**Work instruction**
Among the entries that follow, find the lines containing the string "mkPostureRow" and copy them.

**Data to process**
(* ===== verification/Dashboard.v ===== *)
(** * The dashboard (web/src/pages/DashboardPage.tsx)

    The estate's verdict with the reasons behind it, the posture of every
    workload, the figures of the last day; and that what is shown is what the
    server ([ServerPosture]) evaluated. *)
From Stdlib Require Import QArith Lqa.
From S2P Require Import Prelude JsString JsNumber JsValue Transport Endpoints Format Runs Backups Ui Inventory Widgets GoString ServerPosture.
#[local] Open Scope Z_scope.

(** ** What the page loads *)

Record Last24h := mkLast24h { d24_succeeded : num; d24_failed : num; d24_running : num }.

Record DashboardStats := mkStats {
  st_vmCount : num; st_agentCount : num; st_hostCount : num; st_targetCount : num; st_jobCount : num;
  st_last24h : Last24h; st_storageBytes : num; st_dedupSavedBytes : num; st_recentRuns : list JobRun;
}.

Inductive PostureVerdict := VerdictProtected | VerdictAtRisk | VerdictUnprotected | VerdictUnknown.
Inductive WorkloadStatus := WProtected | WAtRisk | WUnprotected.
#[export] Instance PostureVerdict_eq_dec : EqDecision PostureVerdict.
Proof. solve_decision. Defined.
#[export] Instance WorkloadStatus_eq_dec : EqDecision WorkloadStatus.
Proof. solve_decision. Defined.

Record PostureReason := mkReasonRow { rs_code : jsstr; rs_workloads : num; rs_detail : jsstr }.

Record PostureWorkload := mkPostureRow {
  w_kind : jsstr; w_id : jsstr; w_name : jsstr; w_vmid : option num; w_hostName : jsstr; w_node : jsstr; w_policy : option jsstr;
  w_enabled : bool; w_rpoHours : jsval; w_lastSuccessAt : option jsstr; w_ageHours : jsval; w_withinRpo : option bool;
  w_lastFailureAt : option jsstr; w_lastVerifiedAt : option jsstr; w_restorePoints : num; w_status : WorkloadStatus;
}.

(** A posture whose parts have the types the interface declares. *)
Record PostureData := mkPostureData {
  pu_verdict : PostureVerdict; pu_protected : num; pu_atRisk : num; pu_unprotected : num;
  pu_reasons : list PostureReason; pu_workloads : list PostureWorkload;
}.

Definition verdict_of (v : jsval) : option PostureVerdict :=
  if is_str v "protected" then Some VerdictProtected else if is_str v "at_risk" then Some VerdictAtRisk
  else if is_str v "unprotected" then Some VerdictUnprotected else if is_str v "unknown" then Some VerdictUnknown else None.
Definition workload_status_of (v : jsval) : option WorkloadStatus :=
  if is_str v "protected" then Some WProtected else if is_str v "at_risk" then Some WAtRisk
  else if is_str v "unprotected" then Some WUnprotected else None.

Definition a_string (v : jsval) : option jsstr := match v with VStr s => Some s | _ => None end.
Definition a_number (v : jsval) : option num := match v with VNum n => Some n | _ => None end.
Definition a_bool (v : jsval) : option bool := match v with VBool b => Some b | _ => None end.
(** [f?: T | null]. *)
Definition optional {A} (read : jsval → option A) (v : jsval) : option (option A) :=
  match v with VUndef | VNull => Some None | _ => Some <$> read v end.

Definition reason_of (v : jsval) : option PostureReason :=
  code ← a_string (get v "code"); n ← a_number (get v "workloads"); detail ← a_string (get v "detail");
  Some (mkReasonRow code n detail).

Definition workload_row_of (v : jsval) : option PostureWorkload :=
  kind ← a_string (get v "kind"); id ← a_string (get v "id"); name ← a_string (get v "name");
  vmid ← optional a_number (get v "vmid"); hostName ← a_string (get v "hostName"); node ← a_string (get v "node");
  policy ← optional a_string (get v "policy"); enabled ← a_bool (get v "enabled");
  success ← optional a_string (get v "lastSuccessAt"); within ← optional a_bool (get v "withinRpo");
  failure ← optional a_string (get v "lastFailureAt"); verified ← optional a_string (get v "lastVerifiedAt");
  points ← a_number (get v "restorePoints"); status ← workload_status_of (get v "status");
  Some (mkPostureRow kind id name vmid hostName node policy enabled (get v "rpoHours") success (get v "ageHours") within
          failure verified points status).

Definition posture_data (p : Posture) : option PostureData :=
  verdict ← verdict_of (po_verdict p); reasons ← mapM reason_of (po_reasons p); rows ← mapM workload_row_of (po_workloads p);
  Some (mkPostureData verdict (po_protected p) (po_atRisk p) (po_unprotected p) reasons rows).

Record DashboardData := mkDashboard {
  da_stats : DashboardStats; da_jobs : list Job; da_posture : option PostureData; da_postureError : option jsstr;
}.

(** The loader: a posture the server cannot evaluate does not fail the page. *)
Definition dashboard_data (engineText : jsstr) (stats : DashboardStats) (jobs : list Job) (posture : PostureData + Thrown) : DashboardData :=
  match posture with
  | inl p => mkDashboard stats jobs (Some p) None
  | inr err => mkDashboard stats jobs None (Some (errorMessage engineText err))
  end.

(** ** The verdict *)

Definition VERDICT_LABEL (v : PostureVerdict) : jsstr :=
  match v with
  | VerdictProtected => u "Protected" | VerdictAtRisk => u "At risk" | VerdictUnprotected => u "Unprotected" | VerdictUnknown => u "Unknown"
  end.

Definition STATUS_LABEL (s : WorkloadStatus) : jsstr :=
  match s with WProtected => u "Protected" | WAtRisk => u "At risk" | WUnprotected => u "Unprotected" end.

Definition VERDICT_TONE (v : PostureVerdict) : PillTone :=
  match v with VerdictProtected => ToneOk | VerdictAtRisk => ToneWarn | VerdictUnprotected => ToneFail | VerdictUnknown => ToneNeutral end.
Definition STATUS_TONE (s : WorkloadStatus) : PillTone :=
  match s with WProtected => ToneOk | WAtRisk => ToneWarn | WUnprotected => ToneFail end.

Record SetupRoute := mkRoute { ro_label : jsstr; ro_to : jsstr; ro_hint : jsstr }.

Definition zero (n : num) : bool := neqb n (of_Z 0).

Definition setupRoute (stats : DashboardStats) : SetupRoute :=
  if zero (st_hostCount stats) then
    mkRoute (u "Add a Proxmox host") (u "/hosts") (u "No cluster is connected yet, so there is nothing to evaluate.")
  else if zero (st_targetCount stats) then
    mkRoute (u "Add a storage target") (u "/targets") (u "Backups need somewhere to go before any workload can be protected.")
  else if zero (st_jobCount stats) then
    mkRoute (u "Create a backup job") (u "/jobs") (u "No workload is covered by a job, so no recovery point exists to evaluate.")
  else mkRoute (u "Review backup jobs") (u "/jobs") (u "No job has completed a run yet, so there is no evidence to report.").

**Exercise result**
Record PostureWorkload := mkPostureRow {
  Some (mkPostureRow kind id name vmid hostName node policy enabled (get v "rpoHours") success (get v "ageHours") within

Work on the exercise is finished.